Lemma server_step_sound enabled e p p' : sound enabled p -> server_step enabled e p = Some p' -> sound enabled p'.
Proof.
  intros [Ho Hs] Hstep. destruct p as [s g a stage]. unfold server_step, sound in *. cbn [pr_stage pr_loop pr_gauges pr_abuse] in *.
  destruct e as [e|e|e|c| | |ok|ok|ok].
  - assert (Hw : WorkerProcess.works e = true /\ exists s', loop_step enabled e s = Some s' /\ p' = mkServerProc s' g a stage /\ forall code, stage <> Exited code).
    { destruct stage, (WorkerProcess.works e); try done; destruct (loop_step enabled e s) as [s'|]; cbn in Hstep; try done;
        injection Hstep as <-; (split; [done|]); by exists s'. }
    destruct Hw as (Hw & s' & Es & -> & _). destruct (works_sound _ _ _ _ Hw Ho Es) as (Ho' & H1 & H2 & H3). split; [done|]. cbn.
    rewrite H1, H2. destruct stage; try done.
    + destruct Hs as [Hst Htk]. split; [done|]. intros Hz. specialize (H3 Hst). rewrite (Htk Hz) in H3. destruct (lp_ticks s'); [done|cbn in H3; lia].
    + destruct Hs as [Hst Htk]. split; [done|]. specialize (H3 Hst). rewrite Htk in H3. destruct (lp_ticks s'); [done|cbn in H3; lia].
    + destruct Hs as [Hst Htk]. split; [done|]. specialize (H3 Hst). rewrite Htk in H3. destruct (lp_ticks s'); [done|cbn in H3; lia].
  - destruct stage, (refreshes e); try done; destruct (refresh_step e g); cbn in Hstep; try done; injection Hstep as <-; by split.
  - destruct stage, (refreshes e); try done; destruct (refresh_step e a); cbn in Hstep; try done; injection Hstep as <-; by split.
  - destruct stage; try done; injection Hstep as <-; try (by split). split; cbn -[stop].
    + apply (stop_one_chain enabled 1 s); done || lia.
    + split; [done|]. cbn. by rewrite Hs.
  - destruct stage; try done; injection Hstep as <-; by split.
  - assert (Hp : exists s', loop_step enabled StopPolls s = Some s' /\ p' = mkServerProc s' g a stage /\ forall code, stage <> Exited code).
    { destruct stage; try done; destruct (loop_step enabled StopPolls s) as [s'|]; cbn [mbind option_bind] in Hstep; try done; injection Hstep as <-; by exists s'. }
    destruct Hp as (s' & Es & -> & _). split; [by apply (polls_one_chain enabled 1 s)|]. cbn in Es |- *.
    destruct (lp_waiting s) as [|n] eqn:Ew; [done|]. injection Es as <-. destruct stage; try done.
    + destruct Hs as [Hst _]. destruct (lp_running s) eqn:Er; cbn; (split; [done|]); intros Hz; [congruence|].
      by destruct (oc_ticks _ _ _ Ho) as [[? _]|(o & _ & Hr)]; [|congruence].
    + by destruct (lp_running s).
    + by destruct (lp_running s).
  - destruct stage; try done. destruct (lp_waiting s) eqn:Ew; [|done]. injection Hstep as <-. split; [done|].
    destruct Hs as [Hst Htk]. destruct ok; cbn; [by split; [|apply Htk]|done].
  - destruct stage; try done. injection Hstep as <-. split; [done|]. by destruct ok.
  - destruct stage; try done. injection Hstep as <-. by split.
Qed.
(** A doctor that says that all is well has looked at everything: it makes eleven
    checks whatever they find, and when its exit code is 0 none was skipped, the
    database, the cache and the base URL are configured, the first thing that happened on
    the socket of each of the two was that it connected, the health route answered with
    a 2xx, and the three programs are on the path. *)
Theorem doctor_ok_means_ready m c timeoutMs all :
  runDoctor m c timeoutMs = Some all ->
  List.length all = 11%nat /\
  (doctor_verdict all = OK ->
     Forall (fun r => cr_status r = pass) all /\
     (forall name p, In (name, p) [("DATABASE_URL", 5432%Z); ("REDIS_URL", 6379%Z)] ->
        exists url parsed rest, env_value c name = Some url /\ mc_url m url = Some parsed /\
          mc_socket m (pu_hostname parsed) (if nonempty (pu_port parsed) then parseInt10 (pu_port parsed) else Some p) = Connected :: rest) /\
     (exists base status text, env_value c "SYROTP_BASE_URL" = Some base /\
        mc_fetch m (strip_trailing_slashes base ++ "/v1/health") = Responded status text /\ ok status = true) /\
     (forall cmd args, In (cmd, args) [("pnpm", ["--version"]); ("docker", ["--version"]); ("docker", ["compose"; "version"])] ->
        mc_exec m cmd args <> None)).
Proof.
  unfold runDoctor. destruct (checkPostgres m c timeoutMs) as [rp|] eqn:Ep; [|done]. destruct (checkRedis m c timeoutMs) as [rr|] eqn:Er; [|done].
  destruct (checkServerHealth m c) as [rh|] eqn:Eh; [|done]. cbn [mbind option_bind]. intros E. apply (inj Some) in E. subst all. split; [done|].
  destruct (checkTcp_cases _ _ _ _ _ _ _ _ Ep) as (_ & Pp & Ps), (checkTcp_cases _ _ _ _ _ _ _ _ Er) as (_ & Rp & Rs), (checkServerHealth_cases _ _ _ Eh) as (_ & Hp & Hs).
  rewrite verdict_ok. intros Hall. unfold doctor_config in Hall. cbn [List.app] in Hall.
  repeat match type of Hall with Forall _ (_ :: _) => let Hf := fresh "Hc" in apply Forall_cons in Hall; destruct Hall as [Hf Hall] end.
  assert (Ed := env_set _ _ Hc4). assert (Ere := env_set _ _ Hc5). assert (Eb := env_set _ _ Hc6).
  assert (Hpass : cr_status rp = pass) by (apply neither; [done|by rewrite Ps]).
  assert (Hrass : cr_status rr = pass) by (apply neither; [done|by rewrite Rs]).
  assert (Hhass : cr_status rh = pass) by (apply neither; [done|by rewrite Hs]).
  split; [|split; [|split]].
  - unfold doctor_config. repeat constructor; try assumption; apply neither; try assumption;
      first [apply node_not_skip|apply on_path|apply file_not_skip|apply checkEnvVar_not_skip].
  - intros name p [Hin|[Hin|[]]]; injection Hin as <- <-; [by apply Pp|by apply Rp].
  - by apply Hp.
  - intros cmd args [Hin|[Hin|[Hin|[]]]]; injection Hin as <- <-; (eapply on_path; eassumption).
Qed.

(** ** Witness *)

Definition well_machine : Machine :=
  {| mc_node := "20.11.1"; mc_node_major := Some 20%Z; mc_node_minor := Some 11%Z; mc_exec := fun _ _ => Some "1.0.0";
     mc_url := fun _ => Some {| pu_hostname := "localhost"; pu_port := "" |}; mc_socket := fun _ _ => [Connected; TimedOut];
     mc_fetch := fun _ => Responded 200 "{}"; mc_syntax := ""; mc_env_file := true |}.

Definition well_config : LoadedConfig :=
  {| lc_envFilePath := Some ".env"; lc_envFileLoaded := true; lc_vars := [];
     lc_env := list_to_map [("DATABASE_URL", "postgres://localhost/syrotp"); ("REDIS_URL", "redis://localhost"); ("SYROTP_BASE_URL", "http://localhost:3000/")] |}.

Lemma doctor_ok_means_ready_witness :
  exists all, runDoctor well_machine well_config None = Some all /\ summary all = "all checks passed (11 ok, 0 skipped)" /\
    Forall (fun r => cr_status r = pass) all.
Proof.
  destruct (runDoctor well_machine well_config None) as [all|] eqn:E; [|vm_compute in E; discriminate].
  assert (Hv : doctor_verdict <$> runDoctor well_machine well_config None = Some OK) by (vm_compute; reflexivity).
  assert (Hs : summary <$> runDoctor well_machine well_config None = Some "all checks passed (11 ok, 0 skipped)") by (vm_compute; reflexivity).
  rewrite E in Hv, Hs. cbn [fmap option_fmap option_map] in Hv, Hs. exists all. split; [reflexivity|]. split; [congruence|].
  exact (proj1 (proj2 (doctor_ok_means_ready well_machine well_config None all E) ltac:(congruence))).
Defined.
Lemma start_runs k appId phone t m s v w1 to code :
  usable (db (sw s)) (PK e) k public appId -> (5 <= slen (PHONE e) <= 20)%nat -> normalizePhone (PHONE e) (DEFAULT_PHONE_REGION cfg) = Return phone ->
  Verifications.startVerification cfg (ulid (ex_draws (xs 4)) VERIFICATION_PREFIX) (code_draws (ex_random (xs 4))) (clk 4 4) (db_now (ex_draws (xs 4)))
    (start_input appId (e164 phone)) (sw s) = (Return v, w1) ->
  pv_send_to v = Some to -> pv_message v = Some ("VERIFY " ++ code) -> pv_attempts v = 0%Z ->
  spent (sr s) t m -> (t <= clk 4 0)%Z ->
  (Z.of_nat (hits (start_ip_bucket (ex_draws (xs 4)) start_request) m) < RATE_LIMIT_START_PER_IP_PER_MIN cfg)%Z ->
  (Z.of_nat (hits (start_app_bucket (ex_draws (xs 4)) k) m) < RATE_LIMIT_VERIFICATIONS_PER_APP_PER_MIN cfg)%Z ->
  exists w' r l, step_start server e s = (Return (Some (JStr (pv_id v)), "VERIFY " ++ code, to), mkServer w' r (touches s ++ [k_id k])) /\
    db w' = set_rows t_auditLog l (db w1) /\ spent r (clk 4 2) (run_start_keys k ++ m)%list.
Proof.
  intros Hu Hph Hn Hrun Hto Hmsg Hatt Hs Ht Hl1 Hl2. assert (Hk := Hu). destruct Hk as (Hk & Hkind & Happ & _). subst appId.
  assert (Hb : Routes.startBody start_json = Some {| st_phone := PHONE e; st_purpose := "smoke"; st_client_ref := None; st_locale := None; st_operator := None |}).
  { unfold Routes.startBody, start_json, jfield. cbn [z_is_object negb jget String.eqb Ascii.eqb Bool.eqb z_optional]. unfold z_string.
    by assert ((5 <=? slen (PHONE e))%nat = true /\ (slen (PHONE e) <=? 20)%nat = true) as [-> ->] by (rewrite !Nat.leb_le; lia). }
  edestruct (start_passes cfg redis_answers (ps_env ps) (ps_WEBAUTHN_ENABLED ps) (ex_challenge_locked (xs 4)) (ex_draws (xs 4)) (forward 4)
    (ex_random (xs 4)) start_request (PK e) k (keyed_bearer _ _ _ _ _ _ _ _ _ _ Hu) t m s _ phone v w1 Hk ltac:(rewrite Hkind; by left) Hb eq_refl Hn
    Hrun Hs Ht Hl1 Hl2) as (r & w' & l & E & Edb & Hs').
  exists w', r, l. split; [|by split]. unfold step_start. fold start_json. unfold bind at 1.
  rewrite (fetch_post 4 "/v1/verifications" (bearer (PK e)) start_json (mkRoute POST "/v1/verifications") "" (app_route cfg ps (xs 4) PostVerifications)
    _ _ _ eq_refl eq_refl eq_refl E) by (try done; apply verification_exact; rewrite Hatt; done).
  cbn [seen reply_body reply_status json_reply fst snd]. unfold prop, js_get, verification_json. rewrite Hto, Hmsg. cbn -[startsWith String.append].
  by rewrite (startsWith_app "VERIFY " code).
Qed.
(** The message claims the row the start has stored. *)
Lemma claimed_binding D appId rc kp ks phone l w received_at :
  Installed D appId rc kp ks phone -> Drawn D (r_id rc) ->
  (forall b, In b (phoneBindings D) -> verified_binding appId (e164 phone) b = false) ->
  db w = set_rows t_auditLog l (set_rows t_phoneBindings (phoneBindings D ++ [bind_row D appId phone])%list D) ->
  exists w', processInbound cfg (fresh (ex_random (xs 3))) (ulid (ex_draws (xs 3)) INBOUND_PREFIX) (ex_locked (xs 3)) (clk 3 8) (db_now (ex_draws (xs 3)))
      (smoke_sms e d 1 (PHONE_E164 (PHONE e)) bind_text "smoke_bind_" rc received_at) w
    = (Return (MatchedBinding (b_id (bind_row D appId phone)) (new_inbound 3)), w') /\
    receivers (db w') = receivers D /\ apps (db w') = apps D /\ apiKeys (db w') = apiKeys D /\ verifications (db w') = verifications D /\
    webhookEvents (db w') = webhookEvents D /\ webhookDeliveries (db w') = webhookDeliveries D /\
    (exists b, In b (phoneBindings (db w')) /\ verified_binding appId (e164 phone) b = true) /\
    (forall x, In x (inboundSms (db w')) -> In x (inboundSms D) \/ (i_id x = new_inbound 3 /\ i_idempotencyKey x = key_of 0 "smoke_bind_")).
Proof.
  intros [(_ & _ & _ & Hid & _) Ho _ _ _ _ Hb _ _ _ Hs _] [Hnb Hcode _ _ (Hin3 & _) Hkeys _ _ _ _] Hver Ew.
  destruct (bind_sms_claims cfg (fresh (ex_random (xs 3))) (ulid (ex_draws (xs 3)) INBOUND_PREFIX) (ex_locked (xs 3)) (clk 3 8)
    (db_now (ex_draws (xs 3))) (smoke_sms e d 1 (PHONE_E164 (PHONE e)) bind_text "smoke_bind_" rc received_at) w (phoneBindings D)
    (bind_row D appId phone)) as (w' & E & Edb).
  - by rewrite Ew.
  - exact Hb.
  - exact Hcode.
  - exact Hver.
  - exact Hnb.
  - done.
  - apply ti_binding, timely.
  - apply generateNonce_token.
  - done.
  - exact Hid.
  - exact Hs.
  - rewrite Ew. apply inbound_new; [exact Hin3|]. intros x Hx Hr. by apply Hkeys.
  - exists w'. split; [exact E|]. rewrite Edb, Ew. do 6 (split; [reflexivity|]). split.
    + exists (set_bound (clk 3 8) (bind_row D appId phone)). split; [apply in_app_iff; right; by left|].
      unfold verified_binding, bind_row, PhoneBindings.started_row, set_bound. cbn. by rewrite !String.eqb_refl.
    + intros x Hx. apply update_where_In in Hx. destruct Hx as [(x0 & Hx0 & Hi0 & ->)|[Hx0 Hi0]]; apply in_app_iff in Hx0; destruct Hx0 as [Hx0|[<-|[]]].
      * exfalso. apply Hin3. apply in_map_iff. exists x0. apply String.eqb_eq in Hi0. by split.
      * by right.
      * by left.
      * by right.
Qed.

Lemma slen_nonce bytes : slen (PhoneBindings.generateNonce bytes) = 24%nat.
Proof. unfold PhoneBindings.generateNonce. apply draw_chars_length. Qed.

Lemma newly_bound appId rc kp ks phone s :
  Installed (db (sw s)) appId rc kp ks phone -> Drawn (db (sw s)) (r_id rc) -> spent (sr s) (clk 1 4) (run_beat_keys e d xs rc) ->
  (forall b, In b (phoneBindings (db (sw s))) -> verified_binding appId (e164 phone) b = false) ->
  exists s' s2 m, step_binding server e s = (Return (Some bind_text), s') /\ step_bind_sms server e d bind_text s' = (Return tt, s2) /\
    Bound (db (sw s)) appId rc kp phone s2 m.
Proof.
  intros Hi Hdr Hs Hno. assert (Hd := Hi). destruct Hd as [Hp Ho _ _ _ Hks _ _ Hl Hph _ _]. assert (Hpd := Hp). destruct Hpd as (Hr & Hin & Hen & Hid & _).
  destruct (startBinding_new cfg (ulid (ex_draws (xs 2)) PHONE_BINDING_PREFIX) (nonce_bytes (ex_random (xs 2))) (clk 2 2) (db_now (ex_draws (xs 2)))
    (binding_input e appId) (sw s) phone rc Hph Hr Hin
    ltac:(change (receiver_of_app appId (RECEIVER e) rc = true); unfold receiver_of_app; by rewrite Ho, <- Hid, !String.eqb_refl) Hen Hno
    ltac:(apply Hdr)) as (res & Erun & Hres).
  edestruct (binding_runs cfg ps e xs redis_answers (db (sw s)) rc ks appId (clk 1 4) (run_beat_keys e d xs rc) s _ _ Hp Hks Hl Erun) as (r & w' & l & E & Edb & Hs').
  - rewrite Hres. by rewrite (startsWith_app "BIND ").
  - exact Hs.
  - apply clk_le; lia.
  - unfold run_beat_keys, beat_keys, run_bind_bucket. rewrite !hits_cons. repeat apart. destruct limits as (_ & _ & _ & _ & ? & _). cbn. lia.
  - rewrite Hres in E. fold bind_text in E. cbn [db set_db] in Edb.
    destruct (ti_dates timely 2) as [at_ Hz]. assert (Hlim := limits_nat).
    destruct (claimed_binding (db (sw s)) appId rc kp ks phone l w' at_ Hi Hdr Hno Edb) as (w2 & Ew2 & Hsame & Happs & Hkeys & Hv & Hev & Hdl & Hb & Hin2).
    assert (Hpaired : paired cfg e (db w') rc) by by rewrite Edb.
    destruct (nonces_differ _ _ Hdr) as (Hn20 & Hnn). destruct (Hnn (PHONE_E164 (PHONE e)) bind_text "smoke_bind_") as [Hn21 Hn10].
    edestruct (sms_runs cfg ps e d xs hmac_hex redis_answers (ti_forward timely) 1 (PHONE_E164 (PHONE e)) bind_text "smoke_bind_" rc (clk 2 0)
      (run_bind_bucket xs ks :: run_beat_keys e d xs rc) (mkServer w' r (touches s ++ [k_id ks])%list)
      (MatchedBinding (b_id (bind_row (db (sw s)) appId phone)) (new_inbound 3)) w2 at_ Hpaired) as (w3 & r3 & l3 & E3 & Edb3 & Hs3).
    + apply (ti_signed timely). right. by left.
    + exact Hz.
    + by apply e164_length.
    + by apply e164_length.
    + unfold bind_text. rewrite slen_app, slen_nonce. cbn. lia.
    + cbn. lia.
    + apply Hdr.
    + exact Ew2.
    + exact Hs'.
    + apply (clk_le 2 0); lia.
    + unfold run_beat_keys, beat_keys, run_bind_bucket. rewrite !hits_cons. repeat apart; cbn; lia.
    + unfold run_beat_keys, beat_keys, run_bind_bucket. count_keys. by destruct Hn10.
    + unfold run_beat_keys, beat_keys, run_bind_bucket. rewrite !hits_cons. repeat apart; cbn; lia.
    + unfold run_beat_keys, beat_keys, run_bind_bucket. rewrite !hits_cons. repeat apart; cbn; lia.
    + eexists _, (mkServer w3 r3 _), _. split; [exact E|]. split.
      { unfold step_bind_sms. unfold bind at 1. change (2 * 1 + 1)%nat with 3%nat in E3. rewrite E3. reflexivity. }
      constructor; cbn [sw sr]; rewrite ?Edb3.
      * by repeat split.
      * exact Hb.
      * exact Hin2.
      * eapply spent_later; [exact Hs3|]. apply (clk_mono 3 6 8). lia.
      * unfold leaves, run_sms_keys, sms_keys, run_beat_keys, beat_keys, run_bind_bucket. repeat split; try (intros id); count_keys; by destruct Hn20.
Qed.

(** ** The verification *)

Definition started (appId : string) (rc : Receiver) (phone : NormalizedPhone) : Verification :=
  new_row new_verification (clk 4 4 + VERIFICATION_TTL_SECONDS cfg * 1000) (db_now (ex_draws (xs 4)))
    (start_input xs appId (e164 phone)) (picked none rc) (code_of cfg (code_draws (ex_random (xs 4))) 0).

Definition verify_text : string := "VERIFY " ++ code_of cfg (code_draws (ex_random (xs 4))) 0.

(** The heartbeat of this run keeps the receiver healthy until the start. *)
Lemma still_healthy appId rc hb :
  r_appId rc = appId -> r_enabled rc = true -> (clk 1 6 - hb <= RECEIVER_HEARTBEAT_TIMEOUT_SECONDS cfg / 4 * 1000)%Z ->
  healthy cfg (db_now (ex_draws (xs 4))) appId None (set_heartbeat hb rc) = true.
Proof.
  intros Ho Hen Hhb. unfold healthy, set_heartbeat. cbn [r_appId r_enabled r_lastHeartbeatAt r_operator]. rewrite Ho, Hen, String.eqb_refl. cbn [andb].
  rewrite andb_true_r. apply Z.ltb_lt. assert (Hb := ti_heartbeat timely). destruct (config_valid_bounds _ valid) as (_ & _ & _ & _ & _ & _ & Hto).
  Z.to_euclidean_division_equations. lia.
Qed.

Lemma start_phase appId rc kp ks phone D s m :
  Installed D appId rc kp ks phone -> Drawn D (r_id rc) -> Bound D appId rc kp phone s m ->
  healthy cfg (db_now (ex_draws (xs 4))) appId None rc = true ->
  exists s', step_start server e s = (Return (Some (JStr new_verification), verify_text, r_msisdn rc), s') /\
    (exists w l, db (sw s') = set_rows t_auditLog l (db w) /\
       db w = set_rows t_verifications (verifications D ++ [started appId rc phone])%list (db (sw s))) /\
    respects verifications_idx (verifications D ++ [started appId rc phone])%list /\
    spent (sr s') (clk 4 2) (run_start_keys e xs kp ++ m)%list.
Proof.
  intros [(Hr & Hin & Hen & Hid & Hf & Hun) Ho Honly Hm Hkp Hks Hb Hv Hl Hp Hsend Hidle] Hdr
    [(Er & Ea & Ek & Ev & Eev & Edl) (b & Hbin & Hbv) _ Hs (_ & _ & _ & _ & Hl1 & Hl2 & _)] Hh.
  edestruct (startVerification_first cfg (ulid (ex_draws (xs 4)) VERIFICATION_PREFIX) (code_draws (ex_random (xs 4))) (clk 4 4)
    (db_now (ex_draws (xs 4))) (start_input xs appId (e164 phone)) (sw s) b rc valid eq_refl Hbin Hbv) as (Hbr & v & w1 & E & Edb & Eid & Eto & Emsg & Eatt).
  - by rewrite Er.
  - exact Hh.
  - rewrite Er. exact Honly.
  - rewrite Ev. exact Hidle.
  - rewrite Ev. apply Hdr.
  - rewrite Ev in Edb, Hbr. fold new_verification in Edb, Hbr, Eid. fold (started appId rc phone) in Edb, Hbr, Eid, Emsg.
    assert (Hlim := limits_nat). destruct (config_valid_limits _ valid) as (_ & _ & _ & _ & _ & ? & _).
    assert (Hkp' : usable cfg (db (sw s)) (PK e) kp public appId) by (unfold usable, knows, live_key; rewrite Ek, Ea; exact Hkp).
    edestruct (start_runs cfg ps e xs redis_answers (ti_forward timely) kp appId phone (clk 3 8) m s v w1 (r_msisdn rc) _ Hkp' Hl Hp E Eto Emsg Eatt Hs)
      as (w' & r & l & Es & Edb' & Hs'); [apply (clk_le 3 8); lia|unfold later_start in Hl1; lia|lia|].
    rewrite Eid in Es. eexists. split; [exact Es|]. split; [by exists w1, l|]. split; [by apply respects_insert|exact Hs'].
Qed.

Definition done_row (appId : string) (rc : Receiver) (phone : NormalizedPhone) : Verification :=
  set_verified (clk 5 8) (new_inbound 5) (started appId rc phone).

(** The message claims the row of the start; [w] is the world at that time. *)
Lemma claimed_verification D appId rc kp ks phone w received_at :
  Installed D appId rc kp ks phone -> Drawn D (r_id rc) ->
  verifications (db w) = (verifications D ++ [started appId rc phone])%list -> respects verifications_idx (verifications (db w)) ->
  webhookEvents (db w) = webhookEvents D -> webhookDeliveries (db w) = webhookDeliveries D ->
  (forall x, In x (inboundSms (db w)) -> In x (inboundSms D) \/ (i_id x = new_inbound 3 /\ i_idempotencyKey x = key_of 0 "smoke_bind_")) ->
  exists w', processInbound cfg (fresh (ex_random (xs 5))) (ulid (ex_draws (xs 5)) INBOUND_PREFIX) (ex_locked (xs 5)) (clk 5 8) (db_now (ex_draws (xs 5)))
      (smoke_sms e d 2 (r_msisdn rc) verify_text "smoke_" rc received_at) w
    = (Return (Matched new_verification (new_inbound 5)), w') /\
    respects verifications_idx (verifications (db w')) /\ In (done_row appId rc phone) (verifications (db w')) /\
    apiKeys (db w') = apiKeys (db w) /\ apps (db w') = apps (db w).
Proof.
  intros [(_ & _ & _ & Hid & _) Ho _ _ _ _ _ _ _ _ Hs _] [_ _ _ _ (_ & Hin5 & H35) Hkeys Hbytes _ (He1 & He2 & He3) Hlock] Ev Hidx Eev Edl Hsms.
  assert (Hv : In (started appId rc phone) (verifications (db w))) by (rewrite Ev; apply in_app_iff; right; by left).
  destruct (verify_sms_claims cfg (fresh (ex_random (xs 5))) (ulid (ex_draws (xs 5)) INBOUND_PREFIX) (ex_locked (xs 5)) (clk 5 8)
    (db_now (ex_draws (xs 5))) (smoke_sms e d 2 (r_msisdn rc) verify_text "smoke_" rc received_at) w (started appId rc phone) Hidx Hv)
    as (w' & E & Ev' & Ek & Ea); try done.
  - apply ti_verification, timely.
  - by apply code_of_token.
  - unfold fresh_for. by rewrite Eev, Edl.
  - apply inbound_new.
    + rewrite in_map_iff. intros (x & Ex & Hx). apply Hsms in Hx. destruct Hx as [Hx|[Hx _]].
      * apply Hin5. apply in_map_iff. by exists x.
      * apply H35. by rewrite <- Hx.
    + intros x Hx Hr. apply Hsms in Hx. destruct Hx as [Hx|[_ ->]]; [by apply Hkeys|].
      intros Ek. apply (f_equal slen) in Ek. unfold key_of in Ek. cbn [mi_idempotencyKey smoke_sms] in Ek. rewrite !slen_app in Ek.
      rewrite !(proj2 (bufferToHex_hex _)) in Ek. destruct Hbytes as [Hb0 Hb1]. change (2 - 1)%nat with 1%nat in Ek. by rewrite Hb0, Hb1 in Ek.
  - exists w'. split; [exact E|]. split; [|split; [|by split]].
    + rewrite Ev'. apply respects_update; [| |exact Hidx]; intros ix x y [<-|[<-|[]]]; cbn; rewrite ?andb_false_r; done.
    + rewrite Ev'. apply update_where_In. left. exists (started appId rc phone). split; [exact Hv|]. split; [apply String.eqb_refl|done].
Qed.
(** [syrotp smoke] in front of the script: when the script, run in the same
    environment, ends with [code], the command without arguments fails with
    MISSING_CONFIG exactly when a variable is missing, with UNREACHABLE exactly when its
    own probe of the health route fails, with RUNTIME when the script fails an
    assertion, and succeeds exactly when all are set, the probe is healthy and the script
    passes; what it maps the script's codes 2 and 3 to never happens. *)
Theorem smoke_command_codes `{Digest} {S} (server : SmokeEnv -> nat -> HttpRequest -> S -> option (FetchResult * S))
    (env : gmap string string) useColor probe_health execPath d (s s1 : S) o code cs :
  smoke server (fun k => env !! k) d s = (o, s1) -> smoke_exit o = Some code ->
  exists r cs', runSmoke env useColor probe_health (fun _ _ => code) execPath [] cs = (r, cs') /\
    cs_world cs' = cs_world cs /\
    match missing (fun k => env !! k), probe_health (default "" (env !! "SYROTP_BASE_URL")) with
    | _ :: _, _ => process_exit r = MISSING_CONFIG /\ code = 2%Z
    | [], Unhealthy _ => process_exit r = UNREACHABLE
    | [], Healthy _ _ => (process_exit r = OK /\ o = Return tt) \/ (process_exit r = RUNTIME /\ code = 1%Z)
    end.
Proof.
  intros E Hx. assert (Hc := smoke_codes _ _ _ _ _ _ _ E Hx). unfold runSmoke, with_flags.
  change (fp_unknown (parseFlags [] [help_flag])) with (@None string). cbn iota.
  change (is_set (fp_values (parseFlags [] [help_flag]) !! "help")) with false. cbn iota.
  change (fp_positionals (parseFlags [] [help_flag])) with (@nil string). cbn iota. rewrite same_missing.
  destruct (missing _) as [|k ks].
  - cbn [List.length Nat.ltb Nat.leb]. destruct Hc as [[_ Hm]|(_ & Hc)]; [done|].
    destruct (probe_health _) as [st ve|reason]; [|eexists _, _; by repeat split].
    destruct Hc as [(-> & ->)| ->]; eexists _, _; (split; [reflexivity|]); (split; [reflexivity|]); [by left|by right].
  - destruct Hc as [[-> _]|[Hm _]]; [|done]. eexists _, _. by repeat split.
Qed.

════

* **Task item**
Will you return exactly the lines above from the one with "webhookEvents (db w')" down to the one with "- exists w'. split; [exact E|]. rewrite", counting both as part of the range?

* **Final answer**
    webhookEvents (db w') = webhookEvents D /\ webhookDeliveries (db w') = webhookDeliveries D /\
    (exists b, In b (phoneBindings (db w')) /\ verified_binding appId (e164 phone) b = true) /\
    (forall x, In x (inboundSms (db w')) -> In x (inboundSms D) \/ (i_id x = new_inbound 3 /\ i_idempotencyKey x = key_of 0 "smoke_bind_")).
Proof.
  intros [(_ & _ & _ & Hid & _) Ho _ _ _ _ Hb _ _ _ Hs _] [Hnb Hcode _ _ (Hin3 & _) Hkeys _ _ _ _] Hver Ew.
  destruct (bind_sms_claims cfg (fresh (ex_random (xs 3))) (ulid (ex_draws (xs 3)) INBOUND_PREFIX) (ex_locked (xs 3)) (clk 3 8)
    (db_now (ex_draws (xs 3))) (smoke_sms e d 1 (PHONE_E164 (PHONE e)) bind_text "smoke_bind_" rc received_at) w (phoneBindings D)
    (bind_row D appId phone)) as (w' & E & Edb).
  - by rewrite Ew.
  - exact Hb.
  - exact Hcode.
  - exact Hver.
  - exact Hnb.
  - done.
  - apply ti_binding, timely.
  - apply generateNonce_token.
  - done.
  - exact Hid.
  - exact Hs.
  - rewrite Ew. apply inbound_new; [exact Hin3|]. intros x Hx Hr. by apply Hkeys.
  - exists w'. split; [exact E|]. rewrite Edb, Ew. do 6 (split; [reflexivity|]). split.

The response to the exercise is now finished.